Lawyers Assn. challenges constitutionality of real estate appraisal requirement added to Act 52
By The Star Staff
The Lawyers Association, a group that has more than 3,000 members in Puerto Rico, has gone to court to challenge the constitutionality of Article 86 of Act 52-2022, which imposes certain requirements on lawyers working on title deeds.
The suit seeks a declaratory judgment challenging the constitutionality of the new law signed by Gov. Pedro Pierluisi Urrutia on June 30. Article 86 of the new law requires lawyers to obtain a real estate appraisal in any transaction involving the sale, donation, transfer, exchange, segregation, or grouping of a property as well as a title study and a measurement plan (plot plan).
The Association said the new requirement in Article 86 is unconstitutional because it was included in Act 52-2022 on the last day of the ordinary session, despite the fact that it bears no relation to the contents of the legislative measure. Act 52 is a tax measure that seeks to replace the excise tax on controlled foreign corporations, noted the document filed by lawyers Ramón Rosario Cortés and Ferdinand Ocasio Vélez.
Ocasio said “this measure affects our notaries by imposing additional requirements for the granting of a deed on the domain of a property.”
“Act 52-2022 is a bill of the governor, Pedro Pierluisi, and the new requirements for notaries were added by the Legislative Assembly on the last day of the ordinary session without the endorsement of the Executive and without relation to the administration measure,” he said.
Section 17 of Article III of the Puerto Rico Constitution requires that the laws deal only with one subject in general. The subject of Act 52-2022, which is a tax measure, is unrelated to appraisal requirements in the sale of real estate.
The measure has caused delays in real estate transactions.
Puerto Rico Bar Association President Daisy Calcaño López asked Pierluisi over the weekend to include in an extraordinary session of the Legislature proposed legislation that would amend Act 52-2022, because in her opinion the law has put notaries public in a position where they are doing the work of employees of the Municipal Revenues Collection Center (CRIM by its Spanish acronym).

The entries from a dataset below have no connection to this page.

(* ===== verification/Snapshot.v ===== *)
(** * Snapshots (internal/runtime/snapshot.go)

    Building the routing snapshot of a configuration.  The registries the
    build reconciles on the way are threaded through as [Deps]: what an
    abandoned build has already done to them stays done.  The clock readings
    of a build are the functions of [Clock], by pool, endpoint or route.  Go
    visits the map of pools in any order, an argument of the build.  The
    outcome is counted in the default metrics. *)
From S2P Require Import Prelude.
From S2P Require Import Metrics.
From S2P Require Import GoStrings.
From S2P Require Import GoFloat.
From S2P Require Import GoError.
From S2P Require Import Http.
From S2P Require Import Policy.
From S2P Require Import Breaker.
From S2P Require Import Outlier.
From S2P Require Import OutlierRegistry.
From S2P Require Import Health.
From S2P Require Import Pool.
From S2P Require Import Transport.
From S2P Require Import Registry.
From S2P Require Import TrafficSplit.
From S2P Require Import TrafficPlan.
From S2P Require Import Plugin.
From S2P Require Import TLSStore.
From S2P Require Import Router.
From S2P Require Import Config.
From S2P Require Import Limits.

Record PoolConfig := mkPoolConfig { Breaker : Breaker.Config; Outlier : Outlier.Config }.

(** The fields of [tls.Config] that the build chooses. *)
Record TLSRuntime := mkTLSRuntime { MinVersion : Z; CipherSuites : list Z }.

Record Snapshot := mkSnapshot {
  SnapshotID : Z;
  SnapshotRouter : option Router.Router;
  Pools : gmap string string;
  PoolConfigs : gmap string PoolConfig;
  TLSEnabled : bool;
  SnapshotTLSStore : option TLSStore.Store;
  SnapshotTLSConfig : option TLSRuntime;
  TLSAddr : string;
  Version : string;
  CreatedAt : Time;
  Source : string;
  RouteCount : Z;
  SnapshotLimits : Limits.Limits;
  SnapshotLogging : LoggingConfig;
  refCount : Z;
  retiredAt : Z
}.
#[export] Instance Snapshot_eta : Eta Snapshot := fun s =>
  mkSnapshot (SnapshotID s) (SnapshotRouter s) (Pools s) (PoolConfigs s) (TLSEnabled s) (SnapshotTLSStore s)
    (SnapshotTLSConfig s) (TLSAddr s) (Version s) (CreatedAt s) (Source s) (RouteCount s) (SnapshotLimits s)
    (SnapshotLogging s) (refCount s) (retiredAt s).

Definition defaultRequestTimeout : Duration := 30 * Second.
Definition defaultUpstreamDialTimeout : Duration := Second.
Definition defaultUpstreamResponseHeaderTimeout : Duration := 5 * Second.
Definition defaultCacheMaxObjectBytes : Z := 1024 * 1024.
Definition defaultCacheMinObjectBytes : Z := 1024.
Definition defaultCacheMaxObjectBytesLimit : Z := 50 * 1024 * 1024.
Definition defaultCacheVaryHeaderMaxLen : Z := 128.
Definition maxPluginFilters : Z := 200.
Definition defaultHealthPath : string := "/healthz".
Definition defaultHealthInterval : Duration := 5 * Second.
Definition defaultHealthTimeout : Duration := Second.
Definition defaultUnhealthyAfterFailures : Z := 3.
Definition defaultHealthyAfterSuccesses : Z := 2.
Definition defaultBaseEject : Duration := 10 * Second.
Definition defaultMaxEject : Duration := 5 * Minute.
Definition defaultRetryMaxAttempts : Z := 1.
Definition defaultRetryClientLRUSize : Z := 10000.
Definition defaultBreakerFailureRateThreshold : Z := 50.
Definition defaultBreakerMinRequests : Z := 20.
Definition defaultBreakerEvalWindow : Duration := 10 * Second.
Definition defaultBreakerOpenDuration : Duration := 2 * Second.
Definition defaultBreakerHalfOpenMaxProbes : Z := 5.
Definition defaultOutlierConsecutiveFailures : Z := 5.
Definition defaultOutlierErrorRateThreshold : Z := 50.
Definition defaultOutlierErrorRateWindow : Duration := 30 * Second.
Definition defaultOutlierMinRequests : Z := 20.
Definition defaultOutlierBaseEject : Duration := 30 * Second.
Definition defaultOutlierMaxEject : Duration := 10 * Minute.
Definition defaultOutlierMaxEjectPercent : Z := 50.
Definition defaultOutlierLatencyWindowSize : Z := 128.
Definition defaultOutlierLatencyEvalInterval : Duration := 10 * Second.
Definition defaultOutlierLatencyMinSamples : Z := 50.
Definition defaultOutlierLatencyMultiplier : Z := 3.
Definition defaultOutlierLatencyConsecutive : Z := 3.
Definition defaultCacheCoalesceTimeout : Duration := 5 * Second.
Definition defaultTLSAddr : string := "127.0.0.1:8443".
Definition defaultTrafficStableWeight : Z := 100.
Definition defaultPluginRequestTimeout : Duration := 50 * Millisecond.
Definition defaultPluginResponseTimeout : Duration := 50 * Millisecond.
Definition defaultPluginBreakerOpenDuration : Duration := 2 * Second.
Definition defaultPluginBreakerConsecutiveFails : Z := 5.
Definition defaultPluginBreakerHalfOpenProbes : Z := 3.
Definition defaultPoolMaxIdlePerHost : Z := 256.
Definition defaultPoolIdleConnTimeout : Duration := 90 * Second.
Definition defaultRetryStatuses : list Z := [502; 503; 504].
Definition defaultRetryErrors : list string := ["dial"; "timeout"].

(** ** Defaults *)

Definition durationOrDefault (ms : Z) (fallback : Duration) : Duration := if ms <=? 0 then fallback else millis ms.
Definition durationOrZero (ms : Z) : Duration := if ms <=? 0 then 0 else millis ms.
Definition intOrDefault (value fallback : Z) : Z := if value <=? 0 then fallback else value.
Definition nonNegative (value : Z) : Z := if value <? 0 then 0 else value.
Definition stringOrDefault (value fallback : string) : string := if decide (value = "") then fallback else value.
Definition boolOrDefault (value : option bool) (fallback : bool) : bool := default fallback value.

Definition retryStatusMap (values : list Z) : gmap Z bool :=
  foldl (λ m v, if v =? 0 then m else <[v := true]> m) ∅ (match values with [] => defaultRetryStatuses | _ => values end).
Definition retryErrorMap (values : list string) : gmap string bool :=
  foldl (λ m v, if decide (v = "") then m else <[v := true]> m) ∅ (match values with [] => defaultRetryErrors | _ => values end).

“Our request to the governor, Pedro Pierluisi Urrutia, is that he call an extraordinary session to amend Act 52 of 2022, eliminating Article 86 of the law,” Calcaño López said in a written statement. “Our call to the Legislature is to address this matter with the required urgency immediately. Waiting for the ordinary session in mid-August has an economic cost for all stakeholders, especially for the constituents.”
Calcaño López said the amendments to the Notarial Law are similar to those contained in House Bill 827. The amendments have their genesis in the move to update the real estate appraisals that the CRIM must do. Article 86 passes the responsibility of the appraisal work to lawyers when in fact it belongs to the CRIM, she said.